Try it: In this material, which lines include the string "picked"? Show them.

Extracted entries:

(** Line 46: [index=len(years)-1]. *)
Definition year_selected (df : list (Row Z)) (picked : option nat) : result (option Z) :=
  selectbox (years df) (Z.of_nat (length (years df)) - 1) picked.

(** Line 142: [index=0]. *)
Definition state_selected (df : list (Row Z)) (picked : option nat) : result (option string) :=
  selectbox (states df) 0 picked.

(** ** Year slice, ranking, national average, state series *)

(** Line 50: [df_new[df_new['Year'] == year_selected]] *)
Definition year_data (df : list (Row Z)) (year : Z) : list (Row Z) :=
  filter (fun r => Year r =? year) df.

(** The two orders on rows that the ranking uses: by the value of a column,
    the larger or the smaller value first. *)
Definition descending {A : Type} (key : A -> Q) (a b : A) : bool := Qle_bool (key b) (key a).

Definition ascending {A : Type} (key : A -> Q) (a b : A) : bool := Qle_bool (key a) (key b).

(** [frame.nlargest(n, column)] and [frame.nsmallest(n, column)] with the
    default [keep='first']: the first [n] rows of the table ordered by the
    column, rows with equal values staying in table order. *)
Definition nlargest {A : Type} (n : nat) (key : A -> Q) (l : list A) : list A :=
  firstn n (sort (descending key) l).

Task result:
Definition year_selected (df : list (Row Z)) (picked : option nat) : result (option Z) :=
  selectbox (years df) (Z.of_nat (length (years df)) - 1) picked.
Definition state_selected (df : list (Row Z)) (picked : option nat) : result (option string) :=
  selectbox (states df) 0 picked.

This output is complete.